Wednesday, January 2, 2013

GUEST BLOG: Warren Rochelle on "What's Next?"

 Warren Rochelle worked as a librarian for eleven years, alternating between North Carolina and Cartagena, Colombia. In 1989, he decided to follow his heart and left school libraries and started graduate school again, this time in creative writing, at UNC Greensboro. His first book was a critical work on Le Guin’s fiction, Communities of the Heart: The Rhetoric of Myth in the Fiction of Ursula K. Le Guin, Liverpool University Press,2001. He  is now a Professor of English at University of Mary Washington, in Fredericksburg, Virginia. He's the author of The Wild Boy (2001), Harvest of Changelings (2007) and The Called (2010).

 What is the working title of your next book?
*Hmm. I have a completed novel, The Golden Boy, which is currently being edited by Nancy Berman, a free-lance editor friend of mine.  I am working on a story collection, with the working title, Happily Ever After and Other Stories. I have a novel-in-progress, The Werewolf and His Boy, almost finished but I have put it on hold to finish the story collection.

 Will your book be self-published or represented by an agency?
*I don’t have an agent, alas. Self-publishing is an option, but before I try that, I am planning on sending the manuscripts to various small presses that have published similar books.

Where did the idea come from for the book?
*The Golden Boy:
The original idea came from the notion that all fairy tales are true, and that the magical and mundane coexist, although the latter is not always aware of the former, or rather doesn’t believe in the former—at first.
Happily Ever After:
Homophobia persists, lingers, and is girding its loins to fight to the death. And as a result, stories are still being published and films are still being made in which the gay characters do not have happy endings, usually with one dying, leaving the survivor to mourn.  I was determined to write a collection of stories in which my gay protagonists have happily ever afters—more or less.
The Werewolf and His Boy:
*The story that inspired this novel, “Lowe’s Wolf” (published in the Spring 2010 issue of Icarus) was inspired from a dream my partner had about a wolf hiding in Lowe’s.


What genre does your book fall under?
*Genres for all three: Fantasy, speculative fiction, gay fiction, alternate history.

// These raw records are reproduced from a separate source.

Inductive astep : AState → AState → Prop :=
| a_local s c x : local M c (aclient s c) x → astep s (mkAState (aserver s) (alate s) (<[c := x]> (aclient s))
      (atrace s ++ [(c, aclient s c, x)]))
| a_got s c a :
    call M (aclient s c) = Some (CGet a) →
    astep s (mkAState (aserver s) (alate s)
      (<[c := got_reply M (aclient s c) (vs_Get (aserver s) a GetReply_zero)]> (aclient s)) (atrace s))
| a_dropped s c a :
    call M (aclient s c) = Some (CPut a) →
    astep s (mkAState (aserver s) (alate s) (<[c := put_failed M (aclient s c)]> (aclient s)) (atrace s))
| a_abandoned s c a :
    call M (aclient s c) = Some (CPut a) →
    astep s (mkAState (aserver s) ((c, a) :: alate s) (<[c := put_failed M (aclient s c)]> (aclient s)) (atrace s))
| a_reply_lost s c a :
    call M (aclient s c) = Some (CPut a) →
    astep s (mkAState (vs_Put (aserver s) a PutReply_zero).1 (alate s) (<[c := put_failed M (aclient s c)]> (aclient s)) (atrace s))
| a_replied s c a :
    call M (aclient s c) = Some (CPut a) →
    let r := vs_Put (aserver s) a PutReply_zero in
    astep s (mkAState r.1 (alate s) (<[c := put_reply M (aclient s c) r.2]> (aclient s)) (atrace s))
| a_late s z1 c a z2 :
    alate s = z1 ++ (c, a) :: z2 →
    astep s (mkAState (vs_Put (aserver s) a PutReply_zero).1 (z1 ++ z2) (aclient s) (atrace s)).

End abstract.
Arguments AState S C : clear implicits.

(** ** The clients over the network *)

Import RpcCall Labrpc.

(** What the network needs of [gob] on the argument and reply structs:
    replies start as Go's zero values, and every reply can be encoded. *)
Class WireCodec := {
  wire_GetArgs :: Codec GetArgs;
  wire_GetReply :: Codec GetReply;
  wire_PutArgs :: Codec PutArgs;
  wire_PutReply :: Codec PutReply;
  zero_get : (zero : GetReply) = GetReply_zero;
  zero_put : (zero : PutReply) = PutReply_zero;
  enc_get : ∀ r : GetReply, is_Some (encode r);
  enc_put : ∀ r : PutReply, is_Some (encode r);
}.

Section net.
Context {S C : Type} `{VStore S}.
Context `{WireCodec}.
Context (M : Clients C).

(** The methods of [*KVServer] as [MakeService] sees them; [Kill] does not
    look like a handler. *)
Definition kv_methods : list (RMethod S) :=
  [ mkRMethod "Get" "" 3 true 0 (handler (λ (w : S) a r, (w, vs_Get w a r)));
    mkRMethod "Kill" "" 1 false 0 (λ w _, (w, ""));
    mkRMethod "Put" "" 3 true 0 (handler (λ (w : S) a r, vs_Put w a r)) ].

(** The one server of the lab, with the service [StartKVServer] returns. *)
Definition kv_heap : gmap nat (@Server S) := {[ 0%nat := AddService MakeServer (MakeService "KVServer" kv_methods) ]}.

(** [clnt.Call(ck.server, "KVServer.Get", &args, &reply)] over the end [e]
    the client has for the server. *)
Definition request (e : string) (cl : Call) : GoRes reqMsg :=
  match cl with
  | CGet a => Call_send e "KVServer.Get" a
  | CPut a => Call_send e "KVServer.Put" a
  end.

 How long does it take to write the first draft of your manuscript?
*Good question.  Maybe a year or so?

 What other books would you compare this story to within your genre?
I’m not sure. There are several gay werewolf stories out there—novels and short stories. My friend, Catherine Lundoff, just published Silver Moon (Lethe Press, 2012) about a lesbian werewolf of “a certain age.” Queer Wolf (QueeredFiction, 2009) is an anthology of gay werewolf stories.
As The Golden Boy is an alternate history/fantasy/gay novel, there are just too many out there for me to pick one. But Time Well Bent (Lethe Press, 2009), a collection of queer alternative history tales, comes to mind.
Peter Cashorali wrote Fairy Tales: Traditional Stories Retold For Gay Men (HarperCollins, 1997) and these stories, this collection, inspired me to write my own.

 Which actors would you choose to play your characters in a movie rendition?
*Hmm—which characters? Which actors? I’m not good at this sort of question!
The Golden Boy: Well, maybe Matt Damon and Ben Affleck for the title character, the golden boy, and Gavin, who is the protagonist. As adults, anyway.  The boys grow up in the story, so their ages range from 6 to 40-something.
The Werewolf and His Boy: The werewolf, Henry Thorn: Agiris Karras, who played Riley Stavros on DeGrassi.
Happily Ever After: 10 stories—too many characters!

Who or what inspired you to write this book?
*Like I said, for The Werewolf and His Boy, the original inspiration came from a dream my partner had.
I think I have already answered this question for each book in the idea question. In general, I find myself inspired by such things as:
Dreams, fairy tales, myths, the people I love, love …

 What else about your book might pique the reader’s interest?
*The Golden Boy: It is set in an alternate universe, in which there is no United States, rather the Columbian Empire. Magic is real, albeit restricted and the magical are persecuted in the Empire.
The Werewolf and His Boy: For the people around here, the novel’s setting: Richmond and Fredericksburg, VA, with a foray to England.
Happily Ever After: The stories we know so well—the fairy tales, the myths—are still as powerful as ever, even as we reinterpret and reimagined them. That these stories have gay heroes might pique the interest of gay SF and fantasy fans.

 What is the one-sentence synopsis of your book?
*I hate these kinds of questions! Here are some possible sentences:
The Golden Boy: Can Gavin, part-fairy and gay, keep his true self secret, be true to himself, and survive in a country that wants to kill people like him?
The Werewolf and His Boy: Henry, a werewolf, and Jamey, a godling, must find the key left by Loki before it is too late and magic explodes in the world, and at the same time, sort out their love for each other.
Happily Ever After: Everyone deserves the chance to have a happy ending.